Some of us were homesick. I myself was troubled by the slightly uneasy feeling that, even though this was a grand and glorious adventure, as well as a just cause, I was leaving behind a land almost as dear to me as life. As we descended into a country of brush and thorns, we missed the soft green hills of home, and as we traveled away from our new country toward one that had been a millennium in the making, we started to see more and more Mexican faces in the villages near the border, and we felt further misgivings.

“When we get home,” I told Shepherd one night after dinner, “no matter what time of year it is, I want to go back up to the James and go fishing. I'll let you fish the hole first.” I was thinking of the deep water near where we liked to camp and where there were always fish.

James Shepherd looked frightened, but his face shone with a strange intensity—almost a fever.

“Fishing,” he snorted. He looked over at the other recruits. “We're going
hunting.
Hunting men,” he said.

But none of them paid him any mind, knowing it was only bravado—he was so young—and I knew him better than to take his rebuke seriously. He was only trying to find his place.

Often we spent our time around the campfire writing letters to those we had left behind, exaggerating both our hardships and the heroes' welcomes we received. And not having met the enemy, we speculated about victory. Travis Parvin, a twenty-year-old from Goliad, with his ambition set on the Texas Senate, wrote to his parents that his “unswerving faith in our own fighting abilities, and in the supremacy of the Anglo-Saxon race, has stilled all doubts of our success in this upcoming war.” Others spoke of the “miscegenation of the Indian and Hispanic peoples,” which had created “a lower breed rendered all the more inferior by a hot, tropical climate which leaves them listless and phlegmatic.” Some of the men carried leatherbound journals with elegant fountain pens, and wrote increasingly as the campaign advanced and their boredom grew. Whenever we paused, I'd see one or more of them scribbling away, dipping quill tip cautiously in the inkwell, shielding it and the journal from the blowing grit. The illiterates in our brigade crouched beside the writers, studying the flow of sentences, attempting to discern order and meaning, mystified by the process.

 

The farther south we got, the more James Shepherd and I talked about death.

In the daytime, Shepherd projected nonchalance, indifference. “If I don't make it back, Jim,” he told me, “I want you to have my gun, give my horse to my youngest brother, and tell my family that I died bravely.”

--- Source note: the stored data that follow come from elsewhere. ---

(** ** Filling and dumping the preprocessor buffers *)

(** The loop stops short of [max_size] only when the deque is empty. *)
Lemma ppInputToLex_loop_fills fuel :
  forall max_size got buf ppBuffers got' buf' ppBuffers',
    ppInputToLex_loop fuel max_size got buf ppBuffers
    = Some (got', buf', ppBuffers') ->
    (got' < max_size)%nat -> ppBuffers' = [].
Proof.
  induction fuel as [|fuel IH];
    intros max_size got buf ppBuffers got' buf' ppBuffers' Hloop Hlt.
  - destruct ppBuffers as [|front rest]; cbn in Hloop.
    + by injection Hloop as _ _ <-.
    + destruct (decide (got < max_size)%nat); [done|].
      injection Hloop as <- _ _. lia.
  - destruct ppBuffers as [|front rest]; cbn in Hloop.
    { by injection Hloop as _ _ <-. }
    destruct (decide (got < max_size)%nat) as [Hg|Hg];
      [|injection Hloop as <- _ _; lia].
    destruct (decide (max_size - got < length front)%nat) as [Hbig|Hbig].
    + rewrite ppInputToLex_loop_full in Hloop by lia.
      injection Hloop as <- _ _. lia.
    + by eapply IH.
Qed.

Lemma ppInputToLex_exact ppBuffers max_size :
  exists ppBuffers',
    ppInputToLex ppBuffers max_size
    = Some (min max_size (length (concat ppBuffers)),
            take max_size (concat ppBuffers), ppBuffers')
    /\ concat ppBuffers' = drop max_size (concat ppBuffers)
    /\ (Forall (fun b => b <> []) ppBuffers ->
        Forall (fun b => b <> []) ppBuffers').
Proof.
  destruct (ppInputToLex_spec ppBuffers max_size)
    as (got & buf & rest & Hcall & Hle & Hlen & Hcat & _ & Hne).
  assert (buf = take max_size (concat ppBuffers)
          /\ concat rest = drop max_size (concat ppBuffers)) as [Hb Hr].
  { destruct (decide (got < max_size)%nat) as [Hlt|Hge].
    - unfold ppInputToLex in Hcall.
      pose proof (ppInputToLex_loop_fills _ _ _ _ _ _ _ _ Hcall Hlt) as ->.
      cbn in Hcat. rewrite app_nil_r in Hcat. subst buf.
      by rewrite take_ge, drop_ge by lia.
    - assert (length buf = max_size) as Hl by lia.
      rewrite <- Hcat, <- Hl. by rewrite take_app_length, drop_app_length. }
  exists rest. split.
  - rewrite Hcall. repeat f_equal; [|done].
    rewrite <- Hlen, Hb, length_take. done.
  - split; [done|]. intros H. by apply Hne.
Qed.

(** X21.  A call of [ppInputToLex] withholds nothing: it delivers the
    first [max_size] bytes of the text queued, or all of it when there is
    less, and what stays queued is exactly the rest of the text. *)
Theorem ppInputToLex_fills ppBuffers max_size :
  exists ppBuffers',
    ppInputToLex ppBuffers max_size
    = Some (min max_size (length (concat ppBuffers)),
            take max_size (concat ppBuffers), ppBuffers')
    /\ concat ppBuffers' = drop max_size (concat ppBuffers).
Proof.
  destruct (ppInputToLex_exact ppBuffers max_size) as (rest & H1 & H2 & _).
  by exists rest.
Qed.

Lemma ppPushText_spec texts :
  forall ppBuffers,
    Forall (fun b => b <> []) ppBuffers ->
    Forall (fun b => b <> []) (foldl (fun q t => ppPushText t q) ppBuffers
                                     texts)
    /\ concat (foldl (fun q t => ppPushText t q) ppBuffers texts)
       = concat ppBuffers ++ concat texts.
Proof.
  induction texts as [|t texts IH]; intros q Hq; cbn [foldl].
  - by rewrite app_nil_r.
  - unfold ppPushText at 2 4, impp_ppPushText. case_bool_decide as Ht.
    + destruct (IH (q ++ [t])) as [H1 H2].
      { apply Forall_app. split; [done|]. by constructor. }
      split; [done|]. rewrite H2, concat_app. cbn.
      by rewrite app_nil_r, <- app_assoc.
    + subst t. by apply IH.
Qed.

(** X22.  Text pushed through [V3Parse::ppPushText] reaches the lexer
    whole and in order, and the lexer is told the end of input only at the
    end: whatever texts are pushed, empty ones included, a call of
    [ppInputToLex] with room for at least one byte delivers the next bytes
    of the texts joined, and returns 0 exactly when no text is left. *)
Theorem ppPushText_then_ppInputToLex texts max_size :
  (0 < max_size)%nat ->
  let ppBuffers := foldl (fun q t => ppPushText t q) [] texts in
  exists got buf ppBuffers',
    ppInputToLex ppBuffers max_size = Some (got, buf, ppBuffers')
    /\ buf = take max_size (concat texts)
    /\ got = length buf
    /\ concat ppBuffers' = drop max_size (concat texts)
    /\ Forall (fun b => b <> []) ppBuffers'
    /\ (got = 0%nat <-> concat texts = []).
Proof.
  intros Hmax ppBuffers.
  destruct (ppPushText_spec texts [] ltac:(constructor)) as [Hne Hcat].
  fold ppBuffers in Hne, Hcat. cbn in Hcat.
  destruct (ppInputToLex_exact ppBuffers max_size) as (rest & H1 & H2 & H3).
  rewrite Hcat in H1, H2.
  eexists _, _, rest. split; [exact H1|]. split; [done|].
  split; [by rewrite length_take|]. split; [done|]. split; [by apply H3|].
  destruct (concat texts) as [|b l]; cbn; [split; [done|lia]|].
  split; [lia|done].
Qed.

Lemma ppPushText_then_ppInputToLex_witness :
  exists got buf ppBuffers',
    ppInputToLex (foldl (fun q t => ppPushText t q) []
                    [[Byte.x61; Byte.x62]; []; [Byte.x63]]) 4
    = Some (got, buf, ppBuffers')
    /\ buf = [Byte.x61; Byte.x62; Byte.x63]
    /\ got = length buf
    /\ concat ppBuffers' = []
    /\ Forall (fun b => b <> []) ppBuffers'
    /\ (got = 0%nat <-> [Byte.x61; Byte.x62; Byte.x63] = []).
Proof.
  apply (ppPushText_then_ppInputToLex
           [[Byte.x61; Byte.x62]; []; [Byte.x63]] 4).
  lia.
Defined.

In the evenings, he was less confident.

Up on the James River, he had always been exceedingly cautious about the possibility of encountering Comanches. That was understandable, but he had also worried about lesser things—deep-water river crossings, sleeping out at night, and the possibility of getting ill from eating fish that wasn't cooked enough or from dishes that weren't clean. At home, his father had been increasingly critical of his work, so Shepherd was enjoying his first taste of freedom, but an anger was blossoming in him: all his native cautions and fears were finding root in a new, more toxic substrate. We rode on Green's side of the regiment, though Fisher, on the right, searched us out with his yellow eyes.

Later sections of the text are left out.